Back to England, fin des années 70. Alors que le Punk meurt de sa belle mort pour renaitre en gimmick commercial de cartes postales, quelque chose gronde dans l’ombre. Un mouvement révolutionnaire, moins nihiliste, moins influencé par le Rock n’Roll, et plus en phase avec les attentes de l’époque. Et l’époque n’est pas glorieuse en Angleterre. Le pays est miné par des grèves, le chômage, le racisme, le manque de perspectives, et les adolescents ne savent plus vers qui se tourner. Heureusement pour eux, le monde de la musique ne les a pas oubliés, et leur prépare un sacré cadeau, encore précieux aujourd’hui.
La NWOBHM.
IRON MAIDEN, SAXON, TRESPASS, DIAMOND HEAD, DEF LEPPARD, les groupes poussent comme des champignons, et les journalistes spécialisés savent que quelque chose d’énorme va exploser. Depuis quelques années, les clubs de Londres, de Manchester s’agitent d’un son nouveau, agressif, brut, sans artifices, mais avec cette conscience que la constance et la qualité sont les deux valeurs à défendre pour ne pas que les kids se sentent floués. Parmi cette masse de nouveaux guerriers, trône évidemment MAIDEN. Mais ses lieutenants sont des gens dévoués, et parfois, un peu hasardeux dans le choix de leur baptême.
SATAN a longtemps souffert de clichés et autres idées préconçues, le rangeant aux côté des vilains VENOM. Mais en 2024, plus personne n’est dupe depuis longtemps.
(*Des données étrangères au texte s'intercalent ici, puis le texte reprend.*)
Lemma set_video_at d name maps s :
  set_video d name maps s =
  if decide (s = VideoTokenPrice) then set_entry (maps s) name (stored_entry d VideoTokenPrice) else maps s.
Proof.
  unfold set_video, stored_entry. cbv zeta. destruct (d_videoTokenPrice d ≫= _) as [out|]; cbn [fmap option_fmap option_map set_entry].
  - by destruct s.
  - by destruct (decide _).
Qed.

Lemma persist_target_at d maps name s :
  persist_target d maps name s = set_entry (obj_delete (maps s) name) name (stored_entry d s).
Proof.
  unfold persist_target. rewrite set_video_at. unfold delete_model.
  destruct (d_billingMode d) eqn:Hm.
  1,2: unfold stored_entry, keeps_ratios; rewrite Hm, bool_decide_eq_false_2 by done; cbn [andb orb];
       destruct (nonempty (d_fields d F_price)) eqn:Hp; cbn [negb foldl ratio_settings];
       destruct s; cbn [number_field mbind option_bind]; try done; try apply setIfPresent_entry;
       unfold stored_number; by rewrite Hp.
  unfold set_expression, stored_entry, keeps_ratios. rewrite Hm, bool_decide_eq_true_2 by done. cbn [andb orb].
  destruct (combineBillingExpr _ _) as [|c u]; cbn [nonempty foldl ratio_settings];
    destruct s; cbn [number_field mbind option_bind]; try done; apply setIfPresent_entry.
Qed.

Lemma get_set_entry o name v n :
  obj_get (set_entry (obj_delete o name) name v) n = if decide (n = name) then v else obj_get o n.
Proof.
  destruct (decide (n = name)) as [->|Hne].
  - destruct v; cbn; [apply map_get_set_eq|apply map_get_delete_eq].
  - destruct v; cbn; [rewrite map_get_set_ne by done|]; by apply map_get_delete_ne.
Qed.

(** Saving to targets: every target gets the entries of the data, and every
    other model keeps its own. *)
Lemma get_persist d targets maps s n :
  obj_get (persistPricingData d targets maps s) n =
  if decide (n ∈ targets) then stored_entry d s else obj_get (maps s) n.
Proof.
  unfold persistPricingData. revert maps; induction targets as [|t targets IH]; intros maps; cbn [foldl].
  - by rewrite decide_False by by intros ?%not_elem_of_nil.
  - rewrite IH, persist_target_at, get_set_entry.
    destruct (decide (n ∈ targets)) as [Hin|Hn]; [by rewrite decide_True by by right|].
    destruct (decide (n = t)) as [->|Hne]; [by rewrite decide_True by by left|].
    rewrite decide_False; [done|]. by intros [?|?]%elem_of_cons.
Qed.

Lemma get_delete name maps s n : obj_get (handleDelete name maps s) n = if decide (n = name) then None else obj_get (maps s) n.
Proof.
  unfold handleDelete, delete_model. rewrite map_get_delete. destruct (decide (name = n)) as [->|]; [by rewrite decide_True|].
  by rewrite decide_False by done.
Qed.

(** ** The settings as texts *)

Definition settings_safe (maps : Settings) : Prop := ∀ s, json_safeb (JObj (maps s)) = true.

Definition plain_name (n : jstr) : bool := negb (is_index_key n) && forallb code_unitb n.

Definition data_safe (d : ModelRatioData) : bool :=
  forallb (λ s, match stored_entry d s with Some v => json_safeb v | None => true end) SETTINGS.

Lemma elem_of_SETTINGS s : s ∈ SETTINGS.
Proof. apply (bool_decide_unpack _). by destruct s. Qed.

Lemma data_safe_entry d s v : data_safe d = true → stored_entry d s = Some v → json_safeb v = true.
Proof.
  unfold data_safe. rewrite forallb_forall. intros H E. specialize (H s (proj1 (list_elem_of_In _ _) (elem_of_SETTINGS s))).
  cbn in H. by rewrite E in H.
Qed.

Lemma safe_delete o name : json_safeb (JObj o) = true → json_safeb (JObj (obj_delete o name)) = true.
Proof.
  cbn. rewrite !andb_true_iff, !bool_decide_eq_true, !forallb_forall. intros [Hnd Ha]. split.
  - by apply (map_delete_well_keyed o name).
  - intros e He. apply Ha. unfold obj_delete, map_delete, filterb in He. by apply filter_In in He as [He _].
Qed.

Lemma safe_set_entry o name v :
  json_safeb (JObj o) = true → plain_name name = true → (∀ x, v = Some x → json_safeb x = true) →
  json_safeb (JObj (set_entry (obj_delete o name) name v)) = true.
Proof.
  intros Ho%(safe_delete o name) Hn Hv. destruct v as [x|]; cbn [set_entry]; [|done].
  rewrite map_set_fresh by by apply map_get_None, map_get_delete_eq.
  cbn in Ho |- *. apply andb_true_iff in Ho as [Hnd Ha].
  rewrite bool_decide_eq_true in Hnd. unfold plain_name in Hn. rewrite forallb_app, Ha. cbn [forallb fst snd].
  rewrite Hn, (Hv x) by done. rewrite andb_true_r. apply bool_decide_eq_true.
  rewrite map_app. cbn. apply NoDup_app. split; [done|]. split; [|apply NoDup_singleton].
  intros k Hk ->%list_elem_of_singleton. revert Hk. apply map_get_None, map_get_delete_eq.
Qed.

Lemma safe_persist d targets maps :
  settings_safe maps → data_safe d = true → Forall (λ n, plain_name n = true) targets →
  settings_safe (persistPricingData d targets maps).
Proof.
  intros Hm Hd Ht. unfold persistPricingData. revert maps Hm. induction Ht as [|n targets Hn _ IH]; intros maps Hm; [done|].
  cbn [foldl]. apply IH. intros s. rewrite persist_target_at. apply safe_set_entry; [apply Hm|done|].
  intros x. by apply data_safe_entry.
Qed.

Lemma read_stringify maps s : settings_safe maps → read_setting (stringify_settings maps s) = Some (maps s).
Proof.
  intros Hm. pose proof (json_safeb_ok _ (Hm s)) as Hs. unfold read_setting, stringify_settings, json_stringify_2.
  rewrite trim_no_edge by by apply json_print_edges. pose proof (json_parse_print 2 _ Hs) as Hp.
  destruct (json_print 2 0 (JObj (maps s))); [by rewrite json_parse_nil in Hp|]. by rewrite Hp.
Qed.

Lemma read_stringify_all maps :
  settings_safe maps → ∃ maps', read_settings (stringify_settings maps) = Some maps' ∧ ∀ s, maps' s = maps s.
Proof.
  intros Hm. unfold read_settings.
  assert (forallb (λ s, bool_decide (is_Some (read_setting (stringify_settings maps s)))) SETTINGS = true) as ->.
  { apply forallb_forall. intros s _. apply bool_decide_eq_true. exists (maps s). by apply read_stringify. }
  eexists. split; [done|]. intros s. cbv beta. by rewrite (read_stringify maps s Hm).
Qed.

(** ** Properties of the panel

    The invariant that ties the ratios of the form to the prices shown, as the
    operator edits, and what a submit makes of the form. *)

#[local] Opaque js string_of_number number_of_string formatPricingNumber.

(** ** Ratios and prices *)

Lemma ratioFieldByLane_inj a b : ratioFieldByLane a = ratioFieldByLane b → a = b.
Proof. by destruct a, b. Qed.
SATAN a toujours été le groupe de Heavy Metal épique par excellence, ce que Court in the Act soulignait de sa fougue mélodique et rythmique.
Aujourd’hui, SATAN fête ses quarante-cinq ans. De quoi donner le tournis, même lorsqu’on est rompu à l’exercice de la longévité. Le line-up d’origine est toujours-là, contrairement à des centaines d’autres groupes qui se raccrochent au passé via un bassiste, un chanteur ou un guitariste, et d’ailleurs, Russ Tippins (guitare) a un avis très tranché sur la question :
Nous avons joué à un festival où la tête d’affiche n’avait plus aucun membre original dans son line-up. Je ne pige pas vraiment le truc, même si j’admire leur courage. Nous sommes le SATAN originel. Nous ne nous sommes pas reformé pour capitaliser sur notre gloire passée. Si vous voulez de la nostalgie, vous vous êtes trompé de groupe. Nous regardons toujours vers l’avenir.
Mise au point ferme, mais tellement réaliste. En effet, depuis sa reformation en 2011, le quintet a toujours mis un point d’honneur à proposer un répertoire original, tout en conservant ses racines. En ont découlé des œuvres fascinantes, passionnantes, bouillonnantes, qui n’ont rien à envier aux chefs d’œuvre d’époque. 2024, SATAN porte un regard brut et sans détour sur l’état de notre civilisation, constatant les manquements éternels avec une certaine distance.
Il y a toujours de l’espoir, mais les solutions ne doivent pas émaner des musiciens. Chaque chanson a son propre thème. Bien qu’il n’y ait pas de chanson-titre en tant que telle, le morceau « Deadly Crimson », qui est une diatribe anticapitaliste, en est le plus proche. En tant que concept, faire de l’argent à partir de l’argent est fatalement impossible dans le sens où tout repose sur une croissance constante.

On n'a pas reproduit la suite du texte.